Эта древнейшая Тень, Консервы, оказалась обречена на этот раз. Но если бы Сэм опоздал на мгновение – моей мамы уже бы не было в живых.
* * *
Она сидела на скамейке в парке у набережной, немного растерянная. Немного рассеянная. Чуть бледная, но, в общем, молодцом:
– Ну, знаешь, ты меня вымотала с этим шопингом, я в жизни столько не бегала по магазинам…
Я крепко обняла ее. Так, что на глазах выступили слезы.
– Ты чего? – она неуверенно улыбнулась. – Соскучилась? Вот и я тоже…
Она посмотрела на свою небольшую сумку, где, кроме косметички и телефона, можно было найти разве что ворох ненужных продуктовых чеков:
– Странно, что мы ничего не купили. Вообще ничего. Наверное… это к лучшему, зато деньги сэкономили!
Ее измененная память выстраивалась по-новому, сознание искало оправдание для странностей, спрямляло углы, на ходу создавало приемлемый вариант прошлого. По новой версии, мама приехала в Москву ко мне – и мы весь день шатались по магазинам.
Она посмотрела на часы:
– Ого… У меня же билет… Посади меня в такси на вокзал.
– Я провожу!
Она засмеялась:
– Нет-нет-нет! Еще чего! Ты и так со мной весь день промоталась, занятия из-за меня пропускала… Иди учись, прогульщица!

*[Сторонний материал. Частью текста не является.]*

(** C38: the library has one API object, and how a program ends. In every state that
    calls of the library, messages and the threads of subscriptions lead to, either
    [getInstance] was never called and the program ends, or [getInstance] and [app]
    return the same two pointers again and change nothing. Then the end of the program
    deletes every object and uses no deleted one exactly if both threads of the
    WebSocket client are joined or were never started, and no detached thread of a
    subscription that is not asleep goes on meanwhile. Such a thread uses the deleted
    JSON-RPC client; and with a running thread of the WebSocket client the program ends
    in [std::terminate], or, if a message comes in between, that thread calls the
    deleted JSON-RPC client. *)
Theorem program_ends e0 w arrives acts :
  rtc (use_step e0) program_start w ->
  (w = program_start /\ program_end e0 arrives acts w = Done tt w)
  \/ exists c l, w = running c l
      /\ api_getInstance e0 w = Done 4%nat w /\ api_app 4 w = Done 3%nat w
      /\ program_end e0 arrives acts w =
           if acts && existsb is_active l then Undefined else
           match connectedThread c with
           | Running => if arrives then Undefined else Terminated
           | _ => if threads_done c then Done tt (torn_down l) else Terminated
           end.
Proof.
  intros [->|(c & l & -> & Ho & Hl)]%reachable_running; [by left|right]. exists c, l.
  split; [done|]. split; [done|]. split; [done|]. by apply program_end_running.
Qed.

Lemma connect_starts_threads jsonConf node_url c c' :
  library_ok -> w_connected c = false -> connect jsonConf node_url c = Some (Ret PAPI_OK, c') ->
  connectedThread c' = Running /\ healthThread c' = Running.
Proof.
  intros L Hc E. unfold connect in E. repeat case_decide; [..|done];
    destruct (connect_to_spec _ _ _ _ _ L Hc E) as [_ [(_ & _ & _ & H1 & H2)|([=] & _)]]; done.
Qed.

(** A program that connects has to disconnect before it ends, and its subscriptions have
    to be at rest. After [connect] has reported success, the end of the program ends in
    [std::terminate], or is undefined if a message comes while the objects are deleted;
    after a [disconnect] that returns, it deletes every object, whatever comes, unless
    a thread of a subscription is still at work. *)
Theorem exit_needs_disconnect e0 jsonConf node_url c c' l :
  library_ok -> w_connected c = false -> observers c = [2%nat] -> Forall at_home l ->
  connect jsonConf node_url c = Some (Ret PAPI_OK, c') ->
  (forall arrives, program_end e0 arrives false (running c' l) = if arrives then Undefined else Terminated)
  /\ forall c'' arrives, disconnect c' = Some (Ret tt, c'') ->
       program_end e0 arrives true (running c'' l) = if existsb is_active l then Undefined else Done tt (torn_down l).
Proof.
  intros L Hc Ho Hl E. pose proof (stable_connect _ (frame_observers _) _ _ _ _ _ Ho E) as Ho'.
  destruct (connect_starts_threads _ _ _ _ L Hc E) as [Hct Hht]. split.
  - intros arrives. rewrite program_end_running by done. by rewrite Hct.
  - intros c'' arrives Ed. pose proof (stable_disconnect _ (frame_observers _) _ _ _ Ho' Ed) as Ho''.
    destruct (proj1 (disconnect_once c' L Hct Hht) _ Ed) as (_ & J1 & J2 & _).
    rewrite program_end_running by done. unfold threads_done. by rewrite J1, J2.
Qed.
End factory.

(** ** Examples *)

(** A node that opens every connection and sends nothing. *)
#[local] Instance quiet_pp : WebSocketPP := {|
  endpoint := unit;
  pp_setup _ _ e := (Ret false, e);
  pp_wait e := ([Opened], e);
  pp_deliver e := ([], e);
  pp_join e := Some ([], e);
  pp_send _ _ e := (Ret tt, e);
  pp_close _ e := (Ret tt, e);
|}.
#[local] Existing Instance numeral_doubles.

Definition idle_client : CWebSocketClient := registerMessageObserver 2 (newCWebSocketClient tt).

(** The program has got the API object and connects. *)
Definition connected_client : CWebSocketClient := {|
  w_tls := true; w_node_url := parity_node_url; w_connected := true; connectedThread := Running; healthThread := Running;
  sendMtx := None; observers := [2%nat]; wire := []; delivered := []; net := tt |}.

Lemma quiet_ok : library_ok.
Proof. split; [done|done|by intros e; repeat constructor|by intros e; constructor|by intros e r [= <-]; constructor]. Qed.

(** Connected, and with one subscription. *)
Definition working : consumer := {| c_jsonRpc := 2; c_observer := 3; c_state := AtWork |}.

Lemma connected_world_reachable : rtc (use_step tt) program_start (running connected_client [working]).
Proof.
  eapply rtc_l; [eapply use_getInstance, getInstance_first|]. apply (rtc_l _ _ (running connected_client [])).
  - eapply (use_client _ _ 1%nat 0%nat idle_client connected_client); [done|done| |done].
    apply (call_connect _ _ [] [] (Ret PAPI_OK)). vm_compute. reflexivity.
  - apply rtc_once. by eapply (use_subscribe _ _ 4%nat 3%nat).
Qed.

Lemma running_inj c c' l l' : running c l = running c' l' -> c = c' /\ l = l'.
Proof.
  intros E. split; [|exact (f_equal consumers_of E)].
  assert (store_of (running c l) !! 1%nat = store_of (running c' l') !! 1%nat) as H by by rewrite E.
  change (Some (WsClientObject 0 c) = Some (WsClientObject 0 c')) in H. by injection H.
Qed.

Lemma program_ends_witness :
  program_end tt false true (running connected_client [working]) = Undefined
  /\ program_end tt false false (running connected_client [working]) = Terminated.
Proof.
  split.
  - destruct (program_ends (P := quiet_pp) tt (running connected_client [working]) false true connected_world_reachable)
      as [[E _]|(c & l & E & _ & _ & H)]; [done|]. apply running_inj in E as [<- <-]. exact H.
  - destruct (program_ends (P := quiet_pp) tt (running connected_client [working]) false false connected_world_reachable)
      as [[E _]|(c & l & E & _ & _ & H)]; [done|]. apply running_inj in E as [<- <-]. exact H.
Defined.

Lemma exit_needs_disconnect_witness :
  connect [] [] idle_client = Some (Ret PAPI_OK, connected_client)
  /\ program_end tt true false (running connected_client [working]) = Undefined.
Proof.
  assert (connect [] [] idle_client = Some (Ret PAPI_OK, connected_client)) as E by (vm_compute; reflexivity).
  split; [exact E|].
  apply (proj1 (exit_needs_disconnect (P := quiet_pp) tt [] [] idle_client connected_client [working] quiet_ok eq_refl eq_refl
    ltac:(by apply Forall_singleton) E) true).
Defined.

В ее памяти больше не было ни Германа, ни парохода, ни всего, что случилось в этот день. Букет цветов остался в урне на набережной.
Шла она все-таки не очень уверенно. Я довела ее до остановки, где уже поджидало вызванное Пиплом такси.
Машина отъехала. У меня подкосились ноги; для мамы этот день закончен. Для меня – все еще впереди.
Сэм стоял напротив Инструктора, на щеках его играли желваки, рубашка была залита молоком:
– Значит, я не должен этого помнить?!
Инструктор покачал головой.
– Почему? Это часть моей жизни! Это мой выбор, мои поступки, я не собираюсь…
Он замолчал, взгляд его остановился. Я побежала – он меня не видел, глядя в глаза Инструктору, будто что-то внутри этих глаз заворожило его, загипнотизировало и ввело в ступор.
– А где продаются билеты на речную прогулку? – спросил он странным, совсем не своим голосом.
– Дальше, – сказал Инструктор. – Но сегодня катеров уже нет. Приходите завтра.
Сэм отрывисто кивнул и, не оглядываясь, зашагал прочь. Я бросилась за ним – Инструктор схватил меня за плечо так, что кости затрещали:
– Стоять. Мало тебе?
– Он спас мою маму! И меня! Он имеет право…
– Заткнись, – очень грубо сказал Инструктор. – И пошли.
* * *
Герман выглядел так, будто его купали в кислоте. Страшное это было зрелище и противное.
Глаза у него сохранились, хотя веки почернели и съежились. И губы, похожие на две темные тряпочки, шевелились тоже:
– Твой отец – Тень из Темного Мира.
– Врешь! – закричала я.
– Твой отец – Тень! Рано или поздно он найдет тебя. Затащит к себе. Ты будешь одной из нас.